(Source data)
****************

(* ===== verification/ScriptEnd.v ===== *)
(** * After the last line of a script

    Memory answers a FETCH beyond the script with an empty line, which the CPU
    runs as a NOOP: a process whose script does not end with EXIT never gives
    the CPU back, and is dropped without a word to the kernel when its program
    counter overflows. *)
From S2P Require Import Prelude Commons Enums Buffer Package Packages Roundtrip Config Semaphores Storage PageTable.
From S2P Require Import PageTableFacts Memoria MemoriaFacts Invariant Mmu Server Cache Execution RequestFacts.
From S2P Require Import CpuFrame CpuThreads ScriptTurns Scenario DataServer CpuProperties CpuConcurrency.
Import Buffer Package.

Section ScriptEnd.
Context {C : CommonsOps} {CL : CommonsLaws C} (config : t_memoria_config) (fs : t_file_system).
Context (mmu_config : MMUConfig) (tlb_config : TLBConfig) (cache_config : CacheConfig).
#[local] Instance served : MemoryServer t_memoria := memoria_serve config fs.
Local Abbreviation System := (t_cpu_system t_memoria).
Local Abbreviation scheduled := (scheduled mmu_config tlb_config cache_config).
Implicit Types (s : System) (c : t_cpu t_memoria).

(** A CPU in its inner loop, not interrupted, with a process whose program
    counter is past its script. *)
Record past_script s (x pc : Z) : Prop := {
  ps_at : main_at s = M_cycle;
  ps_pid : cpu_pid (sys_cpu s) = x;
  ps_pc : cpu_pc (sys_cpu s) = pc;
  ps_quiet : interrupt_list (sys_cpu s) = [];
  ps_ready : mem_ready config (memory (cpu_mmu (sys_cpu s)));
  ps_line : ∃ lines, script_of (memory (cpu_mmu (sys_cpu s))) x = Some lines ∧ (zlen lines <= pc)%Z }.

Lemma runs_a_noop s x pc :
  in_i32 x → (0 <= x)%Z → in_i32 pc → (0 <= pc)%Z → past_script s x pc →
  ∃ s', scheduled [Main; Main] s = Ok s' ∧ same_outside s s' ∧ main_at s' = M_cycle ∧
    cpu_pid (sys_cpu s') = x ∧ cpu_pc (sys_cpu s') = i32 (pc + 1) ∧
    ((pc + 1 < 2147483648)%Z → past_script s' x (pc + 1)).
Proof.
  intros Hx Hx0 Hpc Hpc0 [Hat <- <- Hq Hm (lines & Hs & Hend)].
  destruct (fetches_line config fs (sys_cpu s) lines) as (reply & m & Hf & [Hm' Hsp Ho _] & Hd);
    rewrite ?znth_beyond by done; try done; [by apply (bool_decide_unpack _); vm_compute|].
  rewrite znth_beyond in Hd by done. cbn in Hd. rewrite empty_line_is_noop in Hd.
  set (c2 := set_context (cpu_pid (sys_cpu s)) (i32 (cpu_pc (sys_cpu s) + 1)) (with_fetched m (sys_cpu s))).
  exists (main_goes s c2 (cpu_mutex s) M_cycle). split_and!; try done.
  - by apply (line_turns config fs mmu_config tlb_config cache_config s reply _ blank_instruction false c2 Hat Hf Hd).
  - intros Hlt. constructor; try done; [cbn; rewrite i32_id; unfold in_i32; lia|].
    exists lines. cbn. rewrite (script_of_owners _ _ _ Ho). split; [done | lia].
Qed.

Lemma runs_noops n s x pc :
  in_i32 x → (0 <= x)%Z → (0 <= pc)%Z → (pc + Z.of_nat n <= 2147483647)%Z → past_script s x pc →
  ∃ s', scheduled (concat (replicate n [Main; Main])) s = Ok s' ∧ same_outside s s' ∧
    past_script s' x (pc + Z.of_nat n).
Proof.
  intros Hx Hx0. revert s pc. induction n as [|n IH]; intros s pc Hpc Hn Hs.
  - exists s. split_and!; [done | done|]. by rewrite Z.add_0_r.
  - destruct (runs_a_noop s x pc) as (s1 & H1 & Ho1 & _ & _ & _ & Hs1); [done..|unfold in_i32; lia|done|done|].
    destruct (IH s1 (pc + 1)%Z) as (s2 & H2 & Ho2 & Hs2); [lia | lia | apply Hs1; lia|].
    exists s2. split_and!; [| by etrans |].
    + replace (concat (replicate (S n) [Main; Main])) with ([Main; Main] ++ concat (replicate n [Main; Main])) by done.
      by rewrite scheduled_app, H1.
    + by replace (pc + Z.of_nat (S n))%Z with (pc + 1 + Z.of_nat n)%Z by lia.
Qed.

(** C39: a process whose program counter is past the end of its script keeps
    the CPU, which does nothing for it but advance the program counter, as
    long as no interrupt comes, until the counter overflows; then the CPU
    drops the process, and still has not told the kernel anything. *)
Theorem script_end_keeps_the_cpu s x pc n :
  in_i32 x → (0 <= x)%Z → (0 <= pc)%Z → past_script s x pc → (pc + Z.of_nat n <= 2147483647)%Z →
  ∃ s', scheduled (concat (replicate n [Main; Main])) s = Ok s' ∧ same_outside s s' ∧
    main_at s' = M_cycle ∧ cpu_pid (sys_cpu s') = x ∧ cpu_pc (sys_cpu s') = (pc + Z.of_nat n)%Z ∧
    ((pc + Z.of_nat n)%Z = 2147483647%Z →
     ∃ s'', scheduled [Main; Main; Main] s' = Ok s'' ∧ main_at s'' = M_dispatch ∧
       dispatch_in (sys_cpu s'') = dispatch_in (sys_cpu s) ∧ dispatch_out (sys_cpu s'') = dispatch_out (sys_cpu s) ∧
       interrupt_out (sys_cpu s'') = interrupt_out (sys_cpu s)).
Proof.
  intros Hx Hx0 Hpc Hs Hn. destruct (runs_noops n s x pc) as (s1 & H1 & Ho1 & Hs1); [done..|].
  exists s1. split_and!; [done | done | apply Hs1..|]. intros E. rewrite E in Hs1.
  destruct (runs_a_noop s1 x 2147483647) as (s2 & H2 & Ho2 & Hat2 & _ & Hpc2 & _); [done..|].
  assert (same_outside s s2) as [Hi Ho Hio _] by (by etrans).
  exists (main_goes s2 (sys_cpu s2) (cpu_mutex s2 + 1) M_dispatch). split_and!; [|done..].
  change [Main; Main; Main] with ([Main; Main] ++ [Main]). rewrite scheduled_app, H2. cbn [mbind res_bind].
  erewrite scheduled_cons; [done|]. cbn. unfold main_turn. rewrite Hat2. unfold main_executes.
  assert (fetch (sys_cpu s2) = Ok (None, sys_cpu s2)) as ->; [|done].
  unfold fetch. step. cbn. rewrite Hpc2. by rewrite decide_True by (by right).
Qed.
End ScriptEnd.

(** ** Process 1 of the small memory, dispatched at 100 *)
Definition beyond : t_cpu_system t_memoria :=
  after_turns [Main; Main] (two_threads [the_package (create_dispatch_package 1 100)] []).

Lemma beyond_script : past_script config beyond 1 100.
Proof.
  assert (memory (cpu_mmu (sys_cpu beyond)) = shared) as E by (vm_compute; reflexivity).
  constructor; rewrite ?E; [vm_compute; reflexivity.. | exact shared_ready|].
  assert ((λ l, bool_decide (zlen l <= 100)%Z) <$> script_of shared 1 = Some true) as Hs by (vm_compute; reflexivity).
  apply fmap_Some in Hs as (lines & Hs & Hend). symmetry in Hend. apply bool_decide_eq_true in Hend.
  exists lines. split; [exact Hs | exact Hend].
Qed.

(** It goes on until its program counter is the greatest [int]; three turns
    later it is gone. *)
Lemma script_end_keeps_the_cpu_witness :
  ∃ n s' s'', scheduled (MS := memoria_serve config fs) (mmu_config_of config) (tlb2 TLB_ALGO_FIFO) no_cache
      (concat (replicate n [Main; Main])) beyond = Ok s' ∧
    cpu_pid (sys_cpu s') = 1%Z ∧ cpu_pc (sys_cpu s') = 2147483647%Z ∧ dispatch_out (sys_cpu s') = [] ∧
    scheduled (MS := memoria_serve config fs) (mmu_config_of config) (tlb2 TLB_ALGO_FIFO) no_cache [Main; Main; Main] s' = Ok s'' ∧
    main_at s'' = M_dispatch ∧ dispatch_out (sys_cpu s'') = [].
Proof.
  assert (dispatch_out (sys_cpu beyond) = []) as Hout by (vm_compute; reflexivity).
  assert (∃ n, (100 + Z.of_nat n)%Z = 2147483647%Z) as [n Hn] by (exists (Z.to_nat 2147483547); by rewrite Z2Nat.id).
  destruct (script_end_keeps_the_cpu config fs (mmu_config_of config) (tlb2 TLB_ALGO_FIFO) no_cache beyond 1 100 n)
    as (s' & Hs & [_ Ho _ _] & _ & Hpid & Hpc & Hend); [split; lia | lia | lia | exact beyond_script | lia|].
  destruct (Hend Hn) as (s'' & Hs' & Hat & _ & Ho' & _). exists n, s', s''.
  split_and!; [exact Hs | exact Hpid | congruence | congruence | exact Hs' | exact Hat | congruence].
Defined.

****************

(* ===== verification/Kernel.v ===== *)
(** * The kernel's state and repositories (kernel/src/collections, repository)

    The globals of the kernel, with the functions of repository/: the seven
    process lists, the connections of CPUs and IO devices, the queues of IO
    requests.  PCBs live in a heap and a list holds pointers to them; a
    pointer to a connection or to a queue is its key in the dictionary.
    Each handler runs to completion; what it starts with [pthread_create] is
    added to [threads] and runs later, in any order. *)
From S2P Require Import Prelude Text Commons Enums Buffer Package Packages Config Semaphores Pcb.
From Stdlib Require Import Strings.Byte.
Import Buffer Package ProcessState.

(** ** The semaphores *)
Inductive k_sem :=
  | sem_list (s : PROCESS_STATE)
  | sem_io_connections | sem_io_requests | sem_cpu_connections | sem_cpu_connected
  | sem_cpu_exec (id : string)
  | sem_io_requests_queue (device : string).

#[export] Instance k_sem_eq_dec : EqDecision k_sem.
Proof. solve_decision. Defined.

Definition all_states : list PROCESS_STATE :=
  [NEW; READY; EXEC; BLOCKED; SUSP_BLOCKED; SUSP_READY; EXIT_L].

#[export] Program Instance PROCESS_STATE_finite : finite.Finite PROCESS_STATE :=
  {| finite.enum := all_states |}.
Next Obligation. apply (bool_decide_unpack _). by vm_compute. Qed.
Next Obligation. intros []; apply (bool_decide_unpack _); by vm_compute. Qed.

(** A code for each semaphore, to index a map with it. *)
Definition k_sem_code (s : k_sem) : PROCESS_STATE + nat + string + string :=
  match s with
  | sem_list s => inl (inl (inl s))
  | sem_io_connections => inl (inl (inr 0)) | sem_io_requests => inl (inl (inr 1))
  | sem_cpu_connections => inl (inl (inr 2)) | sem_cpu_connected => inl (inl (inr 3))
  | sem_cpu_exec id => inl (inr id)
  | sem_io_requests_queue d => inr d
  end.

****************

Taking the entries above, write out exactly each line from the one holding "the CPU back, and" to the one holding "Record past_script s", both included, and stop there.

→ Output for this exercise:
    the CPU back, and is dropped without a word to the kernel when its program
    counter overflows. *)
From S2P Require Import Prelude Commons Enums Buffer Package Packages Roundtrip Config Semaphores Storage PageTable.
From S2P Require Import PageTableFacts Memoria MemoriaFacts Invariant Mmu Server Cache Execution RequestFacts.
From S2P Require Import CpuFrame CpuThreads ScriptTurns Scenario DataServer CpuProperties CpuConcurrency.
Import Buffer Package.

Section ScriptEnd.
Context {C : CommonsOps} {CL : CommonsLaws C} (config : t_memoria_config) (fs : t_file_system).
Context (mmu_config : MMUConfig) (tlb_config : TLBConfig) (cache_config : CacheConfig).
#[local] Instance served : MemoryServer t_memoria := memoria_serve config fs.
Local Abbreviation System := (t_cpu_system t_memoria).
Local Abbreviation scheduled := (scheduled mmu_config tlb_config cache_config).
Implicit Types (s : System) (c : t_cpu t_memoria).

(** A CPU in its inner loop, not interrupted, with a process whose program
    counter is past its script. *)
Record past_script s (x pc : Z) : Prop := {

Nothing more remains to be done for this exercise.